Singapore stocks opened lower on Tuesday. STI fell 0.3%; NIO fell over 5%; YZJ Shipbldg fell over 2%; Seatrium fell 1.8%.
Yangzijiang Shipbuilding: Customers who initiated arbitration proceedings against three of its units over alleged contractual breaches have been awarded a right to a refund of US$3.32 million in deposits. The proceedings, which were filed in 2022, relate to orders the customers placed for 10 vessels worth US$900 million. Shares of YZJ closed 1.68 per cent or S$0.04 higher at S$2.42 on Monday, before the announcement.
iFast: The digital banking and investment platform appointed Vincent Tong as the chief executive officer of its Singapore business arm, iFast Financial, on Monday. He replaces Lim Chung Chun, who also holds the position of group CEO and chairman of iFast Corp. In a bourse filing on Monday, iFast said that Tong’s appointment has received regulatory approval. Shares of iFast closed Monday 0.93 per cent or S$0.08 down at S$8.52, before the announcement.

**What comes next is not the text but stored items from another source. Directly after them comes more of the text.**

(** [onChange] of the latency input. *)
Definition changeLatencyTarget (v : num) (st : State) : State :=
  set_slo {| availabilityTarget := availabilityTarget (slo st);
             latencyP95Target := clamp v (lit 50) (lit 5000) |} st.

(** [onChange] of the toggle "Lock expected (MWMB) to current SLO". *)
Definition toggleLockExpected (v : bool) (st : State) : State :=
  let st' := set_lockExpected v st in
  if v then set_lockedSloTarget (sloTarget st) st' else st'.

(** The effect on [[slo.availabilityTarget, lockExpected]]: if not locked,
    track the current SLO. *)
Definition trackLockedTarget (st : State) : State :=
  if negb (lockExpected st) then set_lockedSloTarget (availabilityTarget (slo st)) st
  else st.

(** The effect on [[tier, autoTierPresets]]: overwrite the SLO with the preset
    of the tier. *)
Definition syncTierPresets (st : State) : State :=
  if negb (autoTierPresets st) then st
  else
    let preset := TIER_PRESETS (tier st) in
    if strict_eq (availabilityTarget (slo st)) (availabilityTarget preset)
       && strict_eq (latencyP95Target (slo st)) (latencyP95Target preset)
    then st
    else set_slo {| availabilityTarget := availabilityTarget preset;
                    latencyP95Target := latencyP95Target preset |} st.

(** ** The component as a transition system *)

(** An update of a state variable other than the history and the alerts:
    through a control of the page, by an effect, or by the simulation. *)
Inductive edit : Type :=
| ChangeAvailability (v : num)
| ChangeLatency (v : num)
| ToggleLock (v : bool)
| TrackLock
| SetTier (t : Tier)
| SyncTier
| SetAutoTierPresets (v : bool)
| SetSli (v : Sli)
| SetBake (v : bool)
| SetAutoSim (v : bool)
| SetScenario (v : Scenario)
| SetCpu (v : num)
| GrantBadge (badge : string) (points : Z).

Definition apply_edit (e : edit) (st : State) : State :=
  match e with
  | ChangeAvailability v => changeAvailabilityTarget v st
  | ChangeLatency v => changeLatencyTarget v st
  | ToggleLock v => toggleLockExpected v st
  | TrackLock => trackLockedTarget st
  | SetTier t => set_tier t st
  | SyncTier => syncTierPresets st
  | SetAutoTierPresets v => set_autoTierPresets v st
  | SetSli v => set_sli v st
  | SetBake v => set_bakeSLI v st
  | SetAutoSim v => set_autoSim v st
  | SetScenario v => set_scenario v st
  | SetCpu v => set_cpu v st
  | GrantBadge badge points =>
      set_score (score st + points)%Z (set_badges (badges st ++ [badge]) st)
  end.

(** What can happen to the state.  A handler runs with the state [snap] of
    the render that created it and with the environment [o]. *)
Inductive action : Type :=
| Evaluate (snap : State) (now : Z) (o : Oracle)       (* a pass of [checkAlerts] *)
| Ack (snap : State) (id : string) (o : Oracle)
| Resolve (snap : State) (id : string) (o : Oracle)
| ResetAll
| Push (snap : State) (partial : Partial) (o : Oracle)
| Batch (batch : list Event)                        (* a tick of the simulation *)
| Edit (e : edit).

Definition perform (cur : State) (a : action) : State :=
  match a with
  | Evaluate snap now o => (checkAlerts snap now cur o).1
  | Ack snap id o => (ackAlert snap id cur o).1
  | Resolve snap id o => (resolveAlert snap id cur o).1
  | ResetAll => resetAll cur
  | Push snap partial o => (pushManualLog snap partial cur o).1
  | Batch batch => set_logs (appendBatch batch (logs cur)) cur
  | Edit e => apply_edit e cur
  end.

Definition run (acts : list action) (st : State) : State := foldl perform st acts.

(** ** Definitions used to state the properties *)

(** The event [ev] with other compliance fields. *)
Definition reclassified (c : Compliance) (ev : Event) : Event :=
  {| base := base ev; compliance := c;
     additional_context := additional_context ev;
     tracing_context := tracing_context ev |}.

(** [!partial.latency_ms]: the field is absent, [0] or [NaN]. *)
Definition latency_falsy (partial : Partial) : bool :=
  match partial_latency_ms partial with
  | Some x => negb (truthy x)
  | None => true
  end.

Singapore’s gold exports to the US have surged as traders there scramble to secure physical supply, driven by fears of trade disruptions and the Republic’s status as one of the few trade partners with zero US tariffs on the yellow metal in any form.
In January alone, Singapore shipped 11.3 tonnes of gold to the US – a volume that nears last year’s total; it already represents 77 per cent of the city-state’s total gold exports to the US in all of 2024.
Singapore’s overall factory activity dipped in February, even as manufacturing sentiment across the region improved.
The Purchasing Managers’ Index (PMI) dipped slightly to 50.7 in February, a 0.2 point decline from the previous month, indicated data from the Singapore Institute of Purchasing and Materials Management (SIPMM) released on Monday (Mar 3).
A PMI reading above 50 indicates growth from the previous month, while one below 50 points to a contraction.
Singapore is probing whether Dell Technologies Inc. and Super Micro Computer Inc. servers shipped to Malaysia housed Nvidia Corp. chips barred from China, an investigation that highlights the role of middlemen in funneling high-end semiconductors.
The country’s law minister on Monday outlined specifics of the probe after local media reported police arrested several people for their alleged roles in procuring and shipping Nvidia chips in violation of US sanctions. They stand accused of misleading server suppliers of the actual end users of the hardware, which were shipped from Singapore to Malaysia, Law Minister K Shanmugam told reporters. Authorities are now investigating if the servers, made by Dell and Super Micro, made their way to other countries, he said.